Akan tetapi, kesulitan
tersebut kini tak akan lagi dirasakan. Pergerakan globalisasi yang semakin maju
nyatanya mampu mendorong manusia untuk melakukan perubahan secara fisik maupun
intelektual. Hal inilah yang kemudian menimbulkan terjadinya perkembangan
teknologi komunikasi dan informasi yang semakin modern. Semakin canggih suatu
teknologi, semakin berkurang pula halangan-halangan yang membuat telekomunikasi
tersendat.
Berbagai bentuk teknologi
dilahirkan untuk membantu manusia berkomunikasi.
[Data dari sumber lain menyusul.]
(** * JRC clear-cut analysis scripts: a shallow embedding and its properties

    The repository is three QGIS console scripts:
    - [Harvest_Biomass_Stats.py]: per-polygon zonal sampling of a biomass raster;
    - [harvest_prob_extract.py]: raster value extraction under a mask layer,
      once pixel by pixel and once through numpy arrays;
    - [calculate_shape_metrics.py]: closed-form shape metrics of polygons.

    Numbers.  Python floats are embedded by exact arithmetic: rationals [Q]
    for the two raster scripts (so that every definition evaluates), reals
    [R] for the shape metrics (which need [sqrt], [ln] and [atan]).  Binary64
    rounding is not modelled.  The special values a raster can deliver
    (NaN, the infinities) and Python's [None] are explicit constructors, and
    the exceptions the scripts catch are explicit results.

    Host objects.  [QgsGeometry], [QgsRasterLayer] and friends belong to the
    GIS host; each is embedded as a record of the methods the scripts call. *)

From Stdlib Require Import ZArith QArith Qround List Bool Lia Lqa.
From Stdlib Require Import Reals Lra.
From Stdlib Require String.
Import ListNotations.

(* ------------------------------------------------------------------ *)
(** * Python values, exceptions and built-ins *)

Module Py.

Inductive exception : Type :=
| ZeroDivisionError
| ValueError
| IndexError
| QgsCsException.

(** A computation that either returns or raises. *)
Inductive exc (A : Type) : Type :=
| Return (a : A)
| Raise (e : exception).
Arguments Return {A} a.
Arguments Raise {A} e.

Definition bind {A B : Type} (m : exc A) (k : A -> exc B) : exc B :=
  match m with
  | Return a => k a
  | Raise e => Raise e
  end.

(** Float values as a raster hands them out. *)
Inductive pyfloat : Type :=
| Fin (q : Q)
| NaN
| PosInf
| NegInf.

(** A Python object that is either [None] or a float. *)
Inductive pyval : Type :=
| PyNone
| PyFloat (f : pyfloat).

(** [np.isnan] *)
Definition isnan (f : pyfloat) : bool :=
  match f with
  | NaN => true
  | _ => false
  end.

(** [a < b] on floats; every comparison with NaN is false. *)
Definition float_lt (a b : pyfloat) : bool :=
  match a, b with
  | NaN, _ | _, NaN => false
  | Fin x, Fin y => negb (Qle_bool y x)
  | NegInf, NegInf => false
  | NegInf, _ => true
  | _, PosInf => match a with PosInf => false | _ => true end
  | _, _ => false
  end.

(** [a == b] on floats. *)
Definition float_eq (a b : pyfloat) : bool :=
  match a, b with
  | Fin x, Fin y => Qeq_bool x y
  | PosInf, PosInf | NegInf, NegInf => true
  | _, _ => false
  end.

(** [a + b] on floats. *)
Definition float_add (a b : pyfloat) : pyfloat :=
  match a, b with
  | NaN, _ | _, NaN => NaN
  | Fin x, Fin y => Fin (x + y)
  | PosInf, NegInf | NegInf, PosInf => NaN
  | PosInf, _ | _, PosInf => PosInf
  | NegInf, _ | _, NegInf => NegInf
  end.

(** [a * q] for a finite scalar [q]. *)
Definition float_scale (a : pyfloat) (q : Q) : pyfloat :=
  match a with
  | Fin x => Fin (x * q)
  | NaN => NaN
  | PosInf => if Qeq_bool q 0 then NaN
              else if Qle_bool 0 q then PosInf else NegInf
  | NegInf => if Qeq_bool q 0 then NaN
              else if Qle_bool 0 q then NegInf else PosInf
  end.

(** True division [x / y] of finite numbers: raises on a zero divisor. *)
Definition truediv (x y : Q) : exc Q :=
  if Qeq_bool y 0 then Raise ZeroDivisionError else Return (x / y).

(** [int(x)] on a finite float: truncation toward zero. *)
Definition int (x : Q) : Z := Z.quot (Qnum x) (QDen x).

(** [range(lo, hi)] *)
Definition range (lo hi : Z) : list Z :=
  map (fun i => (lo + Z.of_nat i)%Z) (seq 0 (Z.to_nat (hi - lo))).

(** [len(l)] *)
Definition len {A : Type} (l : list A) : Z := Z.of_nat (length l).

(** [np.sum] and [np.mean] of a float array, in exact arithmetic. *)
Definition np_sum (values : list pyfloat) : pyfloat :=
  fold_left float_add values (Fin 0).

Definition np_mean (values : list pyfloat) : pyfloat :=
  match values with
  | [] => NaN
  | _ => float_scale (np_sum values) (/ inject_Z (len values))
  end.

End Py.

Notation "x <- m ;; k" := (Py.bind m (fun x => k))
  (at level 61, m at next level, right associativity).

(* ------------------------------------------------------------------ *)
(** * The host's objects, as far as the scripts use them *)

Module Qgs.
Import Py.

Record QgsPointXY : Type := { x : Q; y : Q }.

Record QgsRectangle : Type :=
  { xMinimum : Q; yMinimum : Q; xMaximum : Q; yMaximum : Q }.

(** [rect.width()], [rect.height()] *)
Definition rect_width (r : QgsRectangle) : Q := xMaximum r - xMinimum r.
Definition rect_height (r : QgsRectangle) : Q := yMaximum r - yMinimum r.
(** [o?.f]: [undefined] when [o] is absent. *)
Definition opt_chain {A B} (o : option A) (f : A -> B) : option B :=
  match o with
  | Some a => Some (f a)
  | None => None
  end.

(** [o ?? d]. *)
Definition nullish {A} (o : option A) (d : A) : A :=
  match o with
  | Some a => a
  | None => d
  end.

(** A destructured prop with a default, [{ x = d }]: the default applies
    when the prop is omitted. *)
Definition default_to {A} (o : option A) (d : A) : A :=
  match o with
  | Some a => a
  | None => d
  end.

(** [!o] for an object reference: true exactly when [o] is absent. *)
Definition not_ {A} (o : option A) : bool :=
  match o with
  | Some _ => false
  | None => true
  end.

(** *** Number to string

    The text of a number inside a template literal is ECMAScript's
    Number::toString. A [Z] stands for the number (the double) nearest to
    it, which is the integer itself up to 2^53 in magnitude. *)

(** Plain decimal digits, with a minus sign for a negative integer. *)
Definition decimal (n : Z) : string :=
  NilZero.string_of_int (Z.to_int n).

(** The double nearest to the positive integer [w], ties to the even
    significand. A double of that size is an integer [m * 2^e] with
    [m < 2^53]. *)
Definition round53 (w : Z) : Z :=
  let e := Z.log2 w - 52 in
  if e <=? 0 then w
  else
    let m := w / 2 ^ e in
    let r := w mod 2 ^ e in
    let half := 2 ^ (e - 1) in
    let m' := if r <? half then m
              else if half <? r then m + 1
              else if Z.even m then m else m + 1 in
    m' * 2 ^ e.

Definition digits (c : Z) : Z := Z.of_nat (String.length (decimal c)).

(** The integer [s * 10^(n-k)] with the fewest digits [k] in [s] whose
    nearest double is [v]; among those with [k] digits, the one closest to
    [v], and the even [s] when two are as close. [nd] is the number of
    digits of [v]; [k] goes up from 1 and succeeds at [nd] at the latest. *)
Fixpoint shortest (fuel : nat) (k nd v : Z) : Z :=
  match fuel with
  | O => v
  | S fuel' =>
      let t := 10 ^ (nd - k) in
      let lo := (v / t) * t in
      let hi := lo + t in
      let ok_lo := round53 lo =? v in
      let ok_hi := round53 hi =? v in
      if ok_lo && ok_hi
      then if v - lo <? hi - v then lo
           else if hi - v <? v - lo then hi
           else if Z.even (v / t) then lo else hi
      else if ok_lo then lo
      else if ok_hi then hi
      else shortest fuel' (k + 1) nd v
  end.

(** [s] without its trailing zeros. *)
Fixpoint strip_zeros (s : string) : string :=
  match s with
  | EmptyString => EmptyString
  | String c rest =>
      match strip_zeros rest with
      | EmptyString =>
          if Ascii.eqb c "0"%char then EmptyString else String c EmptyString
      | rest' => String c rest'
      end
  end.

(** [d.ddde+x], or [de+x] for a single digit. *)
Definition exponent_form (c : Z) : string :=
  match strip_zeros (decimal c) with
  | EmptyString => "0"
  | String d EmptyString => String d ("e+" ++ decimal (digits c - 1))
  | String d rest =>
      String d ("." ++ rest ++ "e+" ++ decimal (digits c - 1))
  end.

(** The text of a positive double [v] of 2^53 or more: its shortest digits,
    padded with zeros up to 21 digits and in exponent form beyond;
    "Infinity" from 2^1024 on. *)
Definition print_double (v : Z) : string :=
  if 2 ^ 1024 <=? v then "Infinity"
  else
    let c := shortest (Z.to_nat (digits v)) 1 (digits v) v in
    if digits c <=? 21 then decimal c else exponent_form c.

(** The text of an integer inside a template literal: its decimal digits
    when its magnitude is below 2^53, and the text of the nearest double
    otherwise (for instance "9223372036854776000" for 2^63 and "1e+21" for
    10^21). *)
Definition Number_toString (n : Z) : string :=
  if Z.abs n <? 2 ^ 53 then decimal n
  else (if n <? 0 then "-" else "") ++ print_double (round53 (Z.abs n)).

(** A promise once it has settled. *)
Inductive settled (A : Type) : Type :=
| Fulfilled (a : A)
| Rejected (reason : string).
Arguments Fulfilled {A} a.
Arguments Rejected {A} reason.

(** [await p] inside an async function. *)
Definition await {S A} (p : settled A) : M S A :=
  match p with
  | Fulfilled a => ret a
  | Rejected r => throw r
  end.

End JS.

Import JS.

Declare Scope js_scope.
Delimit Scope js_scope with js.
Notation "x <- m ;; k" := (bind m (fun x => k))
  (at level 61, m at next level, right associativity) : js_scope.
Notation "m ;; k" := (bind m (fun _ => k))
  (at level 61, right associativity) : js_scope.

(* ------------------------------------------------------------------ *)
(** ** Data model *)

Module Category.
Record t : Type := { id : Z; name : string }.
End Category.

(** [createdAt] and [updatedAt] are [string | Date]. *)
Inductive timestamp : Type :=
| DateString (s : string)
| DateValue (ms : Z).

Module Product.
Record t : Type := {
  id : Z;
  name : string;
  category : option Category.t;
  description : string;
  price : Z;
  stock : Z;
  imageUrl : string;
  createdAt : timestamp;
  updatedAt : timestamp
}.
End Product.

(** A callback prop: a function reference owned by the parent. *)
Definition callback : Type := nat.

(** What a callback is called with. *)
Inductive value : Type :=
| VNum (n : Z)
| VEvent.

Inductive invocation : Type :=
| Invoke (f : callback) (args : list value).

Record ProductCardProps : Type := {
  product : option Product.t;
  isLiked : option bool;
  onLikeToggle : option callback;
  viewMode : option string;
  onQuickView : option callback
}.
(** X18: whatever the form holds, a submission shows one toast and makes at most
    one request; the dialog is closed and the fields are emptied exactly
    when a request was made and succeeded, and in every other case the
    fields are left as they were and the toast is an error. *)
Theorem handleSubmit_outcomes :
  forall (addExam : InsertExam -> bool) (st : AddExamModal.FormState),
    let r := AddExamModal.handleSubmit addExam st in
    (exists toast, AddExamModal.toasts r = [toast] /\
                   AddExamModal.destructive toast = negb (AddExamModal.closed r)) /\
    (List.length (AddExamModal.requests r) <= 1)%nat /\
    (AddExamModal.closed r = true <->
     exists exam, AddExamModal.requests r = [exam] /\ addExam exam = true) /\
    (AddExamModal.closed r = true ->
     AddExamModal.fields r
     = {| AddExamModal.subject := ""; AddExamModal.date := ""; AddExamModal.topics := "" |}) /\
    (AddExamModal.closed r = false -> AddExamModal.fields r = st).
Proof.
  intros addExam st r. subst r. unfold AddExamModal.handleSubmit.
  destruct (negb _ || negb _ || negb _).
  - simpl. split; [eexists; split; reflexivity|]. split; [lia|].
    split; [split; [discriminate | intros [e [H _]]; discriminate]|].
    split; [discriminate | reflexivity].
  - set (topicsArray := filter _ _).
    destruct (Nat.eqb (List.length topicsArray) 0).
    + simpl. split; [eexists; split; reflexivity|]. split; [lia|].
      split; [split; [discriminate | intros [e [H _]]; discriminate]|].
      split; [discriminate | reflexivity].
    + destruct (addExam _) eqn:E; simpl.
      * split; [eexists; split; reflexivity|]. split; [lia|].
        split; [split; [intros _; eexists; split; [reflexivity | exact E] | reflexivity]|].
        split; [reflexivity | discriminate].
      * split; [eexists; split; reflexivity|]. split; [lia|].
        split; [split; [discriminate | intros [e [[= <-] H]]; congruence]|].
        split; [discriminate | reflexivity].
Qed.
(** * Constrained-sampling engine of jaxns: slice sampler and
      multi-ellipsoidal rejection sampler

    Shallow embedding of
      - [src/jaxns/samplers/uni_slice_sampler.py]
      - [src/jaxns/likelihood_samplers/multi_ellipsoidal_samplers.py]
      - [src/jaxns/framework/prior.py]

    Conventions of the embedding.

    - A JAX float is a value of [float_type]: a rational, one of the two
      infinities, or NaN.  The special values follow IEEE 754 (comparisons with
      NaN are false, [inf - inf] and [0 * inf] are NaN, ...).  The arithmetic
      of the slice sampler is exact; the arithmetic of the rejection sampler's
      back-off (the bound [1 / efficiency_threshold] and the subtraction of
      [0.1]) is rounded to binary64, to nearest with ties to even.  Signed
      zeros are not modelled.
    - A JAX integer counter ([int_type]) is a [Z]; counters stay far below the
      machine range, so no wrap-around is modelled.
    - [lax.while_loop] is a fuel-bounded loop; running out of fuel is the
      outcome [OutOfFuel].
    - Every call of [model.forward] (and of its gradient) ticks a call counter
      carried by the monad [M], so that the number of model evaluations a run
      performs can be compared with the counts the samplers report. *)

From Stdlib Require Import ZArith QArith Qminmax Qreduction Bool List String Lia Lqa.
From Stdlib Require Import Qround Qabs Qpower.
Import ListNotations.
Contoh dari teknologi tersebut
ialah, internet. Internet menyediakan bermacam layanan yang mampu membuat
manusia dari segala penjuru dunia terkoneksi dan berinteraksi dengan sangat
baik. Peristiwa ini yang lalu dikenal dengan Global Village, yang mana jarak
fisik ataupun geografis bukan lagi menjadi penghalang proses komunikasi,
sehingga manusia kini dapat berinteraksi dan hidup dalam skala global.
Disamping itu dalam hal ini
muncul pula penerapan konsep kosmopolitanisme dalam pemanfaatan media oleh
kategori sosial tertentu. Misalnya, kelompok orang-orang yang betul-betul
memanfaatkan internet dengan tujuan positif, maka mereka dapat menolak atau
memilih untuk tidak menggunakannya untuk tujuan negatif.